What this task involves = Reproduce exactly, from the data that follows, the line with "(** The part of the log from index [i] on. *)", the line with "unfold countConfigChange. assert", and every line that lies between them.

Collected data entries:
(* ===== verification/ConfigChange.v ===== *)
(** * Configuration changes

    A leader keeps at most one configuration change in flight: it filters the
    entries it is asked to propose, and on taking over it counts the changes in
    the uncommitted part of its log. *)
From S2P Require Import Prelude Raftpb RateLimiter Remote ReadIndex LogDB InMemory EntryLog.
From S2P Require Import LogReader RaftState Raft Samples RaftFrame RaftSteps RaftSafety.
From S2P Require Import LogInv LogWrite RaftLog LogSpec.
Import inMemory(inMemory) entryLog(entryLog) remote(remote).

Section configchange.
Context {DB : Type} `{ILogDB DB} `{!ILogDBSpec DB} `{GoRuntime}.
Abbreviation raft := (raft DB).

(** ** Proposals *)

Definition isCC (e : pb.Entry) : bool := bool_decide (pb.e_Type e = pb.ConfigChangeEntry).
Definition numCC (es : list pb.Entry) : nat := length (filter (fun e => isCC e = true) es).

Lemma numCC_cons e es : numCC (e :: es) = ((if isCC e then 1 else 0) + numCC es)%nat.
Proof. unfold numCC. rewrite filter_cons. by destruct (isCC e). Qed.

(** The entry proposed in place of a configuration change. *)
Definition emptied (e : pb.Entry) : pb.Entry :=
  if isCC e then pb.entry pb.ApplicationEntry 0 0 else e.

(** The replica after the changes of [post] were refused. *)
Definition refused (ents post : list pb.Entry) (r : raft) : raft :=
  set_droppedEntries (droppedEntries r ++ filter (fun e => isCC e = true) post)
    (set_pendingConfigChange (pendingConfigChange r || bool_decide (0 < numCC ents)%nat) r).

(** [es] are the entries [ents] up to a place after which every change is emptied. *)
Definition keepsOne (ents es : list pb.Entry) (r r' : raft) : Prop :=
  exists pre post, ents = pre ++ post /\ es = pre ++ map emptied post /\
    numCC pre = (if pendingConfigChange r then 0 else min 1 (numCC ents))%nat /\
    r' = refused ents post r.

Lemma no_changes es : numCC es = 0%nat -> map emptied es = es /\ filter (fun e => isCC e = true) es = [].
Proof.
  induction es as [|e es IH]; [done|]. rewrite numCC_cons, filter_cons. cbn [map]. unfold emptied at 1.
  destruct (isCC e); [lia|]. intros Hn. destruct (IH Hn) as [-> ->]. done.
Qed.

Lemma keepsOne_plain e ents es (r r' : raft) :
  isCC e = false -> keepsOne ents es r r' -> keepsOne (e :: ents) (e :: es) r r'.
Proof.
  intros He (pre & post & -> & -> & Hn & ->). exists (e :: pre), post. unfold refused.
  rewrite !numCC_cons, He. by split_and!.
Qed.

(** A change while another one is pending. *)
Lemma keepsOne_refused e ents es (r r' : raft) :
  isCC e = true -> pendingConfigChange r = true ->
  keepsOne ents es (set_pendingConfigChange true (set_droppedEntries (droppedEntries r ++ [e]) r)) r' ->
  keepsOne (e :: ents) (emptied e :: es) r r'.
Proof.
  intros He Hp (pre & post & -> & -> & Hn & ->). cbn in Hn. destruct (no_changes pre Hn) as [Em Ef].
  exists [], (e :: pre ++ post). rewrite Hp. split_and!; [done| |done|].
  - cbn. by rewrite map_app, Em.
  - unfold refused. rewrite filter_cons, He, filter_app, Ef, numCC_cons, He, Hp. destruct r; cbn.
    by rewrite <- app_assoc.
Qed.

(** The first change. *)
Lemma keepsOne_first e ents es (r r' : raft) :
  isCC e = true -> pendingConfigChange r = false ->
  keepsOne ents es (set_pendingConfigChange true r) r' -> keepsOne (e :: ents) (e :: es) r r'.
Proof.
  intros He Hp (pre & post & -> & -> & Hn & ->). cbn in Hn.
  exists (e :: pre), post. unfold refused. rewrite !numCC_cons, He, Hp, Hn. split_and!; [done..|].
  rewrite (bool_decide_true (0 < 1 + _)%nat) by lia. by destruct r.
Qed.

Lemma filterConfigChanges_keeps ents (r : raft) :
  wp any_panic (filterConfigChanges ents) (fun es r' => keepsOne ents es r r') (fun _ _ => False) r.
Proof.
  revert r. induction ents as [|e ents IH]; intros r; simpl.
  { apply wp_ret. exists [], []. unfold refused. destruct r as []; cbn.
    rewrite app_nil_r, orb_false_r. by destruct pendingConfigChange. }
  apply wp_bind. destruct (decide (pb.e_Type e = pb.ConfigChangeEntry)) as [Hcc|Hcc].
  - assert (isCC e = true) as He by (by apply bool_decide_eq_true).
    apply wp_bind. unfold wp at 1, get, hasPendingConfigChange.
    destruct (pendingConfigChange r) eqn:Hp.
    + apply wp_bind, wp_bind, describe_pure, wp_bind, wp_modify, wp_ret, wp_bind, wp_modify, wp_ret.
      apply wp_bind. eapply wp_mono; [apply IH|..]; [|done]. simpl. intros es r' Hk. apply wp_ret.
      apply keepsOne_refused in Hk; [|done..]. unfold emptied in Hk. by rewrite He in Hk.
    + apply wp_bind, wp_ret, wp_bind, wp_modify, wp_ret.
      apply wp_bind. eapply wp_mono; [apply IH|..]; [|done]. simpl. intros es r' Hk. apply wp_ret.
      by apply keepsOne_first.
  - apply wp_ret, wp_bind. eapply wp_mono; [apply IH|..]; [|done]. simpl. intros es r' Hk. apply wp_ret.
    apply keepsOne_plain; [by apply bool_decide_eq_false|done].
Qed.

(** C31: a leader lets at most one configuration change through.  If none is pending,
    the proposed entries stay as they are up to and including the first configuration
    change, and every later change is replaced by an empty entry; if one is pending,
    every change is.  The changes replaced, and only they, are reported as dropped, in
    order; a change is pending afterwards if one was before or one was proposed, and
    nothing else of the replica changes. *)
Theorem propose_one_config_change ents (r r' : raft) es :
  filterConfigChanges ents r = Ret es r' ->
  exists pre post, ents = pre ++ post /\ es = pre ++ map emptied post /\
    numCC pre = (if pendingConfigChange r then 0 else min 1 (numCC ents))%nat /\
    r' = refused ents post r.
Proof.
  intros Hf. pose proof (filterConfigChanges_keeps ents r) as Hw. unfold wp in Hw.
  by rewrite Hf in Hw.
Qed.

(** ** Changes in the uncommitted log *)

(** The part of the log from index [i] on. *)
Definition logFrom (l : entryLog DB) (i : Z) : list pb.Entry :=
  drop (Z.to_nat (i - entryLog.firstIndex l)) (contents l).
Definition changes (es : list pb.Entry) : Z :=
  Z.of_nat (length (filter (fun e => pb.IsConfigChange e = true) es)).

Lemma countConfigChange_changes es : countConfigChange es = changes es.
Proof.
  unfold countConfigChange. assert (forall c, fold_left (fun c e =>
    if pb.IsConfigChange e then c + 1 else c) es c = c + changes es) as Hf; [|by rewrite Hf].
  induction es as [|e es IH]; intros c; [unfold changes; simpl; lia|].
  simpl. rewrite IH. unfold changes. rewrite filter_cons.
  destruct (pb.IsConfigChange e); simpl; lia.
Qed.
Lemma changes_app es es' : changes (es ++ es') = changes es + changes es'.
Proof. unfold changes. rewrite filter_app, length_app. lia. Qed.

(** A batch read at [i] is followed by the rest of the log. *)
Lemma logFrom_run (l : entryLog DB) i es :
  lwf l -> entryLog.firstIndex l <= i -> run l i es -> len es <= entryLog.lastIndex l + 1 - i ->
  logFrom l i = es ++ logFrom l (i + len es).
Proof.
  intros Hl Hi Hrun Hlen. apply list_eq. intros k. unfold logFrom.
  rewrite lookup_drop, contents_lookup by done.
  replace (entryLog.firstIndex l + _) with (i + Z.of_nat k) by lia. unfold len in *.
  destruct (decide (k < length es)%nat) as [Hk|Hk].
  - destruct (lookup_lt_is_Some_2 es k Hk) as [e He].
    rewrite lookup_app_l, He by done. by apply Hrun.
  - rewrite lookup_app_r, lookup_drop, contents_lookup by (done || lia). f_equal. lia.
Qed.

Lemma logFrom_end (l : entryLog DB) i :
  lwf l -> entryLog.lastIndex l < i -> logFrom l i = [].
Proof.
  intros Hl Hi. apply list_eq. intros k. unfold logFrom.
  rewrite lookup_drop, contents_lookup by done. pose proof (lwf_bounds l Hl).
  unfold entryAt. by rewrite decide_False by lia.
Qed.

Lemma pendingCountLoop_spec (r : raft) fuel i c :
  lwf (log r) -> entryLog.firstIndex (log r) <= i <= lastIndex r + 1 ->
  (Z.to_nat (lastIndex r + 1 - i) < fuel)%nat ->
  pendingCountLoop fuel i c r = OK (c + changes (logFrom (log r) i)).
Proof.
  intros Hl. revert i c. unfold lastIndex.
  induction fuel as [|fuel IH]; intros i c Hi Hf; [lia|]. simpl. unfold entryLog.entries.
  pose proof (lwf_bounds _ Hl) as [Hb1 Hb2].
  destruct (Z.ltb_spec (entryLog.lastIndex (log r)) i) as [Hlt|Hle].
  { rewrite (logFrom_end (log r) i) by done. simpl. f_equal. unfold changes. simpl. lia. }
  rewrite add64_small by lia.
  destruct (getEntries_spec (log r) Hl i (entryLog.lastIndex (log r) + 1) maxEntriesToApplySize)
    as (es & -> & Hlen & Hrun); [lia|lia|done|].
  destruct (last es) as [e|] eqn:Hlast;
    [|apply last_None in Hlast; subst es; unfold len in Hlen; simpl in Hlen; lia].
  rewrite (contig_last i es e (run_contig (log r) Hl i es Hrun) Hlast).
  replace (i + len es - 1 +ᵤ 1) with (i + len es) by lia64.
  rewrite IH by lia. f_equal. rewrite (logFrom_run (log r) i es) by (done || lia).
  rewrite changes_app, countConfigChange_changes. lia.
Qed.

(** On taking over, a leader counts the configuration changes of its
    uncommitted log exactly, in batches bounded by the size limit, and the count
    always terminates. *)
Theorem pending_changes_counted (r : raft) :
  lwf (log r) ->
  getPendingConfigChangeCount r = OK (changes (logFrom (log r) (committed r + 1))).
Proof.
  intros Hl. pose proof (lw_commit _ Hl) as Hc. pose proof (lwf_bounds _ Hl) as [Hb1 Hb2].
  unfold getPendingConfigChangeCount, pendingCountFuel, committed, lastIndex.
  rewrite add64_small by lia. rewrite pendingCountLoop_spec; [done|done|unfold lastIndex; lia|].
  unfold lastIndex. lia.
Qed.

End configchange.

(** ** Witnesses *)

Definition ccEntry : pb.Entry := pb.entry pb.ConfigChangeEntry 0 0.

(** Of two changes proposed together, the first goes through. *)
Lemma propose_one_config_change_witness :
  exists pre post, [ccEntry; pb.zeroEntry; ccEntry] = pre ++ post /\
    [ccEntry; pb.zeroEntry; pb.entry pb.ApplicationEntry 0 0] = pre ++ map emptied post /\ numCC pre = 1%nat.
Proof.
  destruct (filterConfigChanges [ccEntry; pb.zeroEntry; ccEntry] leader1) as [es r'| |] eqn:Hf;
    [|by vm_compute in Hf..].
  destruct (propose_one_config_change _ _ _ _ Hf) as (pre & post & He & Hes & Hn & _).
  exists pre, post. split_and!; [done| |by rewrite Hn; vm_compute].
  rewrite <- Hes. vm_compute in Hf. by injection Hf as <- _.
Defined.

Lemma pending_changes_counted_witness :
  getPendingConfigChangeCount leader1_log
    = OK (changes (logFrom (log leader1_log) (committed leader1_log + 1))).
Proof. apply (pending_changes_counted leader1_log). apply leader1_log_rwf. Defined.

Reply =
(** The part of the log from index [i] on. *)
Definition logFrom (l : entryLog DB) (i : Z) : list pb.Entry :=
  drop (Z.to_nat (i - entryLog.firstIndex l)) (contents l).
Definition changes (es : list pb.Entry) : Z :=
  Z.of_nat (length (filter (fun e => pb.IsConfigChange e = true) es)).

Lemma countConfigChange_changes es : countConfigChange es = changes es.
Proof.
  unfold countConfigChange. assert (forall c, fold_left (fun c e =>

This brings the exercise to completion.